Snyder writes: “Most of the power of authoritarianism is freely given. In times like these, individuals think ahead about what a repressive government will want, and then offer themselves without being asked. A citizen who adapts in this way is teaching power what it can do.” Snyder calls this behavior “anticipatory obedience,” and in the past few months many of us have exhibited this behavior by willingly and easily conceding power to the government time and again, in the name of its so-called war on drugs or terrorism or corruption.
Second tip: “Defend institutions.” Democratic institutions are there to defend and protect the rights and welfare of the citizenry, but often we forget that they need defending themselves. History shows that tyrannical rule comes on the heels of the deaths of democratic institutions. Marcos padlocked the Batasang Pambansa and silenced the Supreme Court. These days, the media are being discredited, the Commission on Human Rights bullied, and the Chief Justice threatened with impeachment.

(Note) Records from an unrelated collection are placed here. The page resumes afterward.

Lemma main_inv p a k now opened acts p' :
  locked_inv p -> rp_exited p = false -> rp_main p = a :: k -> exec_ract a now opened p = Ok (acts, p') ->
  locked_inv (set_main (acts ++ k) p').
Proof.
  intros Hi He Hm E. pose proof (no_file p Hi He) as Hnf. destruct Hi as [H0 Hc H1 H2 H3 H4].
  rewrite Hm in *. assert (forall c, 0 <= hand1 c a /\ Forall (fun b => 0 <= hand1 c b) k) as Hk.
  { intros c. destruct (H2 c) as (_ & Hf & _). by apply Forall_cons in Hf. }
  inversion H0 as [| |a' rest Ha Hrest|h|h|]; subst.
  - rewrite Hnf in H4 by done. cbn in E. simplify_eq. destruct (s_shuttingDown p); cbn.
    + split; cbn; [exact at_loop|done|intros c; specialize (H1 c); unfold filed in *; cbn in *; lia| |done|].
      * intros c. destruct (H2 c) as (? & _ & ?). by split_and!.
      * rewrite Hnf by done. set_solver.
    + split; cbn; [by constructor; [|right]|done|intros c; specialize (H1 c); unfold filed in *; cbn in *; lia| |done|].
      * intros c. destruct (H2 c) as (? & _ & ?). split_and!; [done|by repeat constructor|done].
      * rewrite Hnf by done. set_solver.
  - assert (a :: k <> [RExit]) as Hne by (by destruct a).
    specialize (Hnf Hne). destruct a; try done; cbn [exec_ract] in E; cbn in E.
    + apply bind_Ok_inv in E as (st & _ & E). cbn in E. simplify_eq.
      split; cbn; [by constructor|done| | |by destruct Hrest as [->| ->]|rewrite Hnf; set_solver].
      * intros c. specialize (H1 c). unfold filed in *. cbn [zsum hand1] in H1.
        destruct c; cbn [metrics_count snap_count m_successCount m_timeoutCount m_stuckCount successCount
          timeoutCount stuckCount] in *; lia.
      * intros c. destruct (H2 c) as (? & _ & ?), (Hk c). split_and!; [by destruct c| |done].
        constructor; [|done]. by destruct c.
    + simplify_eq. split; cbn; [by constructor|done| | |by destruct Hrest as [->| ->]|rewrite Hnf; set_solver].
      * intros c. specialize (H1 c). unfold filed in *. cbn in *. lia.
      * intros c. destruct (H2 c) as (? & _ & ?), (Hk c). split_and!; [done| |done]. by constructor.
    + simplify_eq. split; cbn; [destruct Hrest as [->| ->]; [exact at_loop|exact at_copy]|done| | |by destruct Hrest as [->| ->]|rewrite Hnf; set_solver].
      * intros c. specialize (H1 c). unfold filed in *. rewrite zsum_app. cbn in *. lia.
      * intros c. destruct (H2 c) as (? & _ & ?), (Hk c). split_and!; [done|done|].
        apply Forall_app. split; [done|by repeat constructor].
  - cbn in E. simplify_eq. rewrite Hnf in H4 by done.
    split; cbn; [apply at_write|done|intros c; specialize (H1 c); unfold filed in *; cbn in *; lia| |intros h [= <-]; done|rewrite Hnf by done; set_solver].
    intros c. destruct (H2 c) as (? & _ & ?). split_and!; [done|by repeat constructor|done].
  - cbn in E. simplify_eq. specialize (H3 h eq_refl). subst h. specialize (Hnf ltac:(done)).
    split; cbn; [exact at_exit|done|intros c; specialize (H1 c); unfold filed in *; cbn in *; lia| |done|].
    + intros c. destruct (H2 c) as (? & _ & ?). split_and!; [done|by repeat constructor|done].
    + intros f. rewrite Hnf. destruct opened; cbn; [|set_solver]. rewrite list_elem_of_singleton. intros ->. auto.
  - cbn in E. simplify_eq.
    split; cbn; [exact at_loop|done|intros c; specialize (H1 c); unfold filed in *; cbn in *; lia| |done|].
    + intros c. destruct (H2 c) as (? & _ & ?). by split_and!.
    + intros f Hf. destruct (H4 f Hf) as [-> _]. auto.
Qed.

(** A console thread up to its snapshot. *)
Lemma console_inv p t1 a k t2 now opened acts p' :
  locked_inv p -> rp_console p = t1 ++ (a :: k) :: t2 -> exec_ract a now opened p = Ok (acts, p') ->
  rp_unlocked p' = false -> locked_inv (set_console (t1 ++ (acts ++ k) :: t2) p').
Proof.
  intros [H0 Hc H1 H2 H3 H4] Ht E Hu. rewrite Ht in Hc. apply Forall_app in Hc as [Hc1 Hc2].
  apply Forall_cons in Hc2 as [Ha Hc2]. destruct Ha as [|[|]]; simplify_eq; cbn in E; simplify_eq; try done.
  split; cbn; try done. rewrite Forall_app, Forall_cons. split_and!; try done. destruct (s_shuttingDown p); auto.
Qed.

Lemma unlocked_stays a now opened p acts p' :
  exec_ract a now opened p = Ok (acts, p') -> rp_unlocked p' = false -> rp_unlocked p = false.
Proof.
  intros E. destruct a; cbn [exec_ract] in E; try apply bind_Ok_inv in E as (st & _ & E); cbn in E; by simplify_eq.
Qed.
(* ===== verification/Link.v ===== *)
(** * The whole path of a packet

    What the other files prove of the parts, put together: a packet written by
    one program (Packets.v) is sealed by its session (Crypto.v), sent, cut into
    chunks by the network, reassembled (RecvBuffer.v), opened by the other
    session and given to the handler of its number (Server.v), which acts on the
    game (Game.v).

    [ChannelEnd] is what the two session classes, src/DhNet_Server/DhNet_Server/
    GameSession.cpp and src/DhNet_Client/DhNet_Client/ServerSession.cpp, promise
    to their peer; the theorems on delivery are proved against it.  [program] and
    [server_process] are the server behind the channel: GameSession::OnRecv's call
    of PacketHandler::Process and the handlers of GameServer::RegisterPacket. *)

From S2P Require Import Prelude Bytes Packets RecvBuffer Crypto Auth Slots Game Server.
#[local] Open Scope Z_scope.

(** ** The two ends *)

Section ends.
Context {O : OpenSSL} {OK : OpenSSL_ok O}.
Context {W : Type} (Process : Z -> list Z -> gsession -> W -> outcome (bool * gsession * W)).

(** One end of a channel: its Send, its OnRecv and the 1280 bytes of the stack
    the [k]-th call decrypts into. *)
Class ChannelEnd := {
  end_send : option (list Z) -> option (list Z) -> list Z -> gsession -> outcome gsession;
  end_recv : nat -> list Z -> gsession -> W -> outcome (bool * gsession * W);
  end_stack : nat -> list Z;
}.
(** ** The query cache

    The application keeps server data in a query cache (the
    [@tanstack/react-query] client created in [App.tsx]).  The library is
    not part of the repository; the cache is modelled below from the
    contract the specification gives for it. *)

(** One component of a cache key such as [['bookFavorite', bookId]]. *)
Inductive KeyPart :=
| KStr (s : string)
| KNum (n : Z).

#[global] Instance KeyPart_eq_dec : EqDecision KeyPart.
Proof. solve_decision. Defined.

#[global] Instance KeyPart_countable : Countable KeyPart.
Proof.
  refine (inj_countable'
            (fun k => match k with KStr s => inl s | KNum n => inr n end)
            (fun x => match x with inl s => KStr s | inr n => KNum n end) _).
  by intros [].
Defined.

(** Data held under a key. *)
Inductive QueryData :=
| FavoriteStatus (favorited : bool) (bookId : Z)
| FavoritesPage (bookIds : list Z).

(** Modelled from the spec: an entry of the Query/Mutation Cache (the cache
    library is not under [src/]): the data of the last successful fetch,
    when it was fetched (milliseconds), and whether the entry has been
    marked for refetch. *)
Record Entry := {
  entry_data : QueryData;
  dataUpdatedAt : Z;
  isInvalidated : bool;
}.

(** ** The world *)

Record World := {
  localStorage : gmap string string;
  defaults_common : gmap string string;
  location_href : string;
  console : list (string * JsError);
  state : AuthState;
  queries : gmap (list KeyPart) Entry;
  sent : list Request;
}.

Definition with_localStorage (f : gmap string string -> gmap string string) (w : World) : World :=
  {| localStorage := f (localStorage w); defaults_common := defaults_common w;
     location_href := location_href w; console := console w; state := state w;
     queries := queries w; sent := sent w |}.

Definition with_defaults_common (f : gmap string string -> gmap string string) (w : World) : World :=
  {| localStorage := localStorage w; defaults_common := f (defaults_common w);
     location_href := location_href w; console := console w; state := state w;
     queries := queries w; sent := sent w |}.

Definition with_location_href (h : string) (w : World) : World :=
  {| localStorage := localStorage w; defaults_common := defaults_common w;
     location_href := h; console := console w; state := state w;
     queries := queries w; sent := sent w |}.

Definition with_console (f : list (string * JsError) -> list (string * JsError)) (w : World) : World :=
  {| localStorage := localStorage w; defaults_common := defaults_common w;
     location_href := location_href w; console := f (console w); state := state w;
     queries := queries w; sent := sent w |}.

Snyder writes: “Institutions do not protect themselves. They fall one after the other unless each is defended from the beginning. So choose an institution you care about — a court, a newspaper, a law, a labor union — and take its side.”

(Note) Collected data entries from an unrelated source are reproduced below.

(** ** The order of the checks *)

(** C4, as the code has it.  The checks are made in the order: variable
    present, time coordinate present, conversion answered, at least two
    time points.  Each failed check prints its own message and returns
    the same pair [(None, None)]; the third one cannot fail once the
    second has passed. *)
Theorem C4_checks_in_order linregress ds var_name :
  (contains ds var_name = false ->
     compute_linear_trend linregress ds var_name
     = ([MsgComputingTrend var_name; MsgVariableNotFound var_name],
        Ret (None, None)))
  /\ (contains ds var_name = true -> contains ds "time" = false ->
     compute_linear_trend linregress ds var_name
     = ([MsgComputingTrend var_name; MsgNoTimeDimension], Ret (None, None)))
  /\ (contains ds "time" = true ->
     forall out, convert_time_to_numeric ds <> (out, Ret None))
  /\ (forall out time_values,
     contains ds var_name = true -> contains ds "time" = true ->
     convert_time_to_numeric ds = (out, Ret (Some time_values)) ->
     (length time_values < 2)%nat ->
     compute_linear_trend linregress ds var_name
     = (MsgComputingTrend var_name :: out ++ [MsgNotEnoughTimePoints],
        Ret (None, None))).
Proof.
  repeat split.
  - intros Hv. rewrite compute_linear_trend_unfold, Hv. reflexivity.
  - intros Hv Ht. rewrite compute_linear_trend_unfold, Hv, Ht. reflexivity.
  - intros Ht out. apply convert_never_none, Ht.
  - intros out tv Hv Ht Hc Hlen.
    rewrite compute_linear_trend_unfold, Hv, Ht, Hc. cbn [negb].
    destruct (contains_getitem _ _ Hv) as [var_data ->].
    apply Nat.ltb_lt in Hlen. rewrite Hlen. reflexivity.
Qed.

(** C4, as stated, fails: a missing variable, a missing time coordinate
    and a single time point violate three different preconditions and
    give the caller one and the same value. *)
Lemma C4_error_kinds_not_distinct :
  contains Sample.ds_no_variable "PRECT" = false
  /\ (contains Sample.ds_no_time "PRECT" = true
      /\ contains Sample.ds_no_time "time" = false)
  /\ (contains Sample.ds_single_standard "PRECT" = true
      /\ contains Sample.ds_single_standard "time" = true
      /\ result (convert_time_to_numeric Sample.ds_single_standard)
         = Ret (Some [Sample.f 86400000000000]))
  /\ result (compute_linear_trend Sample.flat_fit Sample.ds_no_variable "PRECT")
     = Ret (None, None)
  /\ result (compute_linear_trend Sample.flat_fit Sample.ds_no_time "PRECT")
     = Ret (None, None)
  /\ result (compute_linear_trend Sample.flat_fit Sample.ds_single_standard "PRECT")
     = Ret (None, None).
Proof. repeat split; vm_compute; reflexivity. Qed.

(** ** Failures *)

Lemma map_outcome_raise {A B} (f : A -> outcome B) l a e :
  a ∈ l -> f a = Raise e -> exists e', map_outcome f l = Raise e'.
Proof.
  induction l as [|b l IH]; intros Hin Hf.
  - inversion Hin.
  - cbn. destruct (f b) as [r|e0] eqn:Hb; [|eauto].
    apply elem_of_cons in Hin as [->|Hin]; [congruence|].
    destruct (IH Hin Hf) as [e' ->]. eauto.
Qed.

Lemma apply_ufunc_coordinate_raise linregress tv a y e :
  "time" ∈ dims a -> y ∈ series a ->
  linregress tv (YFloat y) = Raise e ->
  exists e', apply_ufunc (linreg linregress tv) (FloatVar a) = Raise e'.
Proof.
  intros Hd Hy He. unfold apply_ufunc, core_series.
  rewrite bool_decide_eq_true_2 by exact Hd. cbn.
  unfold vectorize.
  destruct (YFloat <$> series a) as [|y0 ys] eqn:E; [eauto|].
  rewrite <- E.
  destruct (map_outcome_raise (linreg linregress tv) (YFloat <$> series a) (YFloat y) e)
    as [e' ->].
  - apply list_elem_of_fmap. eauto.
  - unfold linreg. rewrite He. reflexivity.
  - eauto.
Qed.

(** The failures [compute_linear_trend] detects itself return exactly
    [(None, None)]: the four guarded exits, an exception in the
    vectorised regression, and an exception in the regression of one
    single coordinate, which fails the whole call. *)
Lemma detected_failures_return_none_pair linregress ds var_name :
  failure linregress ds var_name ->
  result (compute_linear_trend linregress ds var_name) = Ret (None, None).
Proof.
  intros Hf.
  rewrite compute_linear_trend_unfold.
  destruct (contains ds var_name) eqn:Hv; [|reflexivity].
  destruct (contains ds "time") eqn:Ht; [|reflexivity]. cbn [negb].
  destruct (contains_getitem _ _ Hv) as [var_data Hg].
  destruct Hf as [Hv'|Ht'|out Hc|out tv Hc Hlen|out tv vd e Hc Hg' Hr
                 |out tv a y e Hc Hg' Hd Hy He]; try congruence.
  - destruct (convert_never_none _ _ Ht Hc).
  - rewrite Hc, Hg. apply Nat.ltb_lt in Hlen. rewrite Hlen. reflexivity.
  - rewrite Hc, Hg'. destruct (length tv <? 2)%nat; [reflexivity|].
    rewrite Hr. reflexivity.
  - rewrite Hc, Hg'. destruct (length tv <? 2)%nat; [reflexivity|].
    destruct (apply_ufunc_coordinate_raise linregress tv a y e Hd Hy He) as [e' ->].
    reflexivity.
Qed.

(** C10 at the inputs where it fails.  With fewer than two time points
    the call does not always return [(None, None)]: on a time axis of a
    single cftime object, and on an empty one, the conversion raises
    [IndexError] outside the [try] block and the exception leaves
    [compute_linear_trend], whatever the regression routine; a single
    standard timestamp does return [(None, None)], as do all the
    failures the function detects itself. *)
Theorem C10_time_point_failures_raise linregress :
  compute_linear_trend linregress Sample.ds_single_cftime "PRECT"
  = ([MsgComputingTrend "PRECT"; MsgConvertingCFTime], Raise IndexError)
  /\ compute_linear_trend linregress Sample.ds_empty_time "PRECT"
     = ([MsgComputingTrend "PRECT"], Raise IndexError)
  /\ result (compute_linear_trend linregress Sample.ds_single_standard "PRECT")
     = Ret (None, None)
  /\ (forall ds var_name,
        failure linregress ds var_name ->
        result (compute_linear_trend linregress ds var_name) = Ret (None, None)).
Proof.
  split; [|split; [|split]].
  - rewrite compute_linear_trend_unfold. vm_compute. reflexivity.
  - rewrite compute_linear_trend_unfold. vm_compute. reflexivity.
  - rewrite compute_linear_trend_unfold. vm_compute. reflexivity.
  - intros ds var_name. apply detected_failures_return_none_pair.
Qed.
(** * APK Builder GUI: the command pipeline orchestrator of [app.py]

    A shallow embedding of the decision logic of [ApkBuilderGUI]:
    the planner [start_mode], the wrapping function [wrap], the runner
    [execute_next] / [on_output] / [on_finished] / [on_process_error]
    and the clean-up performed when the queue is drained.

    Conventions.
    - A Python [str] is a [string]; its characters are the UTF-8 code
      units, whose lexicographic order coincides with Python's code
      point order.
    - [os.path] is [posixpath] (the module is written after CPython's
      [posixpath.py] and [genericpath.py]).
    - The values stored in the settings dictionary are strings, as the
      UI callbacks write them.
    - Everything the program does to the outside world is recorded, in
      order, in an effect log. *)

From Stdlib Require Import Ascii String List ZArith Lia Bool.
From stdpp Require Import base option list gmap strings pretty.

(** ** Python string methods *)

Module PyStr.

Definition chars (s : string) : list ascii := list_ascii_of_string s.
Definition str (l : list ascii) : string := string_of_list_ascii l.

Definition dquote : ascii := "034"%char.

(** [c in s] for a one-character [c]. *)
Definition contains (c : ascii) (s : string) : bool :=
  existsb (Ascii.eqb c) (chars s).

(** [s.startswith(p)] and [s.endswith(p)]. *)
Definition startswith (s p : string) : bool := String.prefix p s.

Definition endswith (s p : string) : bool :=
  String.prefix (String.rev p) (String.rev s).

(** [s.lower()] on the ASCII letters. *)
Definition lower_char (c : ascii) : ascii :=
  let n := nat_of_ascii c in
  if (65 <=? n)%nat && (n <=? 90)%nat then ascii_of_nat (n + 32) else c.

Definition lower (s : string) : string := str (map lower_char (chars s)).

(** [str.isspace] on the ASCII range: TAB, LF, VT, FF, CR,
    the separators 0x1c..0x1f and the space. *)
Definition isspace (c : ascii) : bool :=
  let n := nat_of_ascii c in
  ((9 <=? n)%nat && (n <=? 13)%nat) || ((28 <=? n)%nat && (n <=? 32)%nat).

(** Truth value of [s.strip()]: some character is not white space. *)
Definition strip_nonempty (s : string) : bool :=
  existsb (fun c => negb (isspace c)) (chars s).

(** [sep.join(l)]. *)
Definition join (sep : string) (l : list string) : string :=
  String.concat sep l.

(** Truth value of a string, and of a string-or-[None]. *)
Definition truthy (s : string) : bool := negb (String.eqb s "").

Beware of propaganda! The tyrant seeks legitimacy and he does this through an ideology that he peddles to the mob, whether it’s the superiority of the Aryan race or “Make America Great Again.” He sells this usually mythic vision through a propaganda war, and it behooves citizens to challenge the tyrant by a constant and dogged search for the truth. It is said that if there is one thing the tyrant is deathly afraid of, it is facts (truth). And so we continue to ask: What is the statistical basis of the supposed three million drug addicts in our country, on which the legitimacy of the war on drugs was anchored?
Snyder points out: “It is your ability to discern facts that makes you an individual… The individual who investigates is also the citizen who builds. The leader who dislikes the investigators is a potential tyrant.”
He suggests many other things that a citizen can do to prevent a nation’s descent into tyranny. But if there is one message to summarize his opus, it is that each one of us must stand out and be responsible for the democracy and freedom we enjoy. As American abolitionist Wendell Phillips said, “eternal vigilance is the price of liberty,” and “the manna of popular liberty must be gathered each day or it is rotten.”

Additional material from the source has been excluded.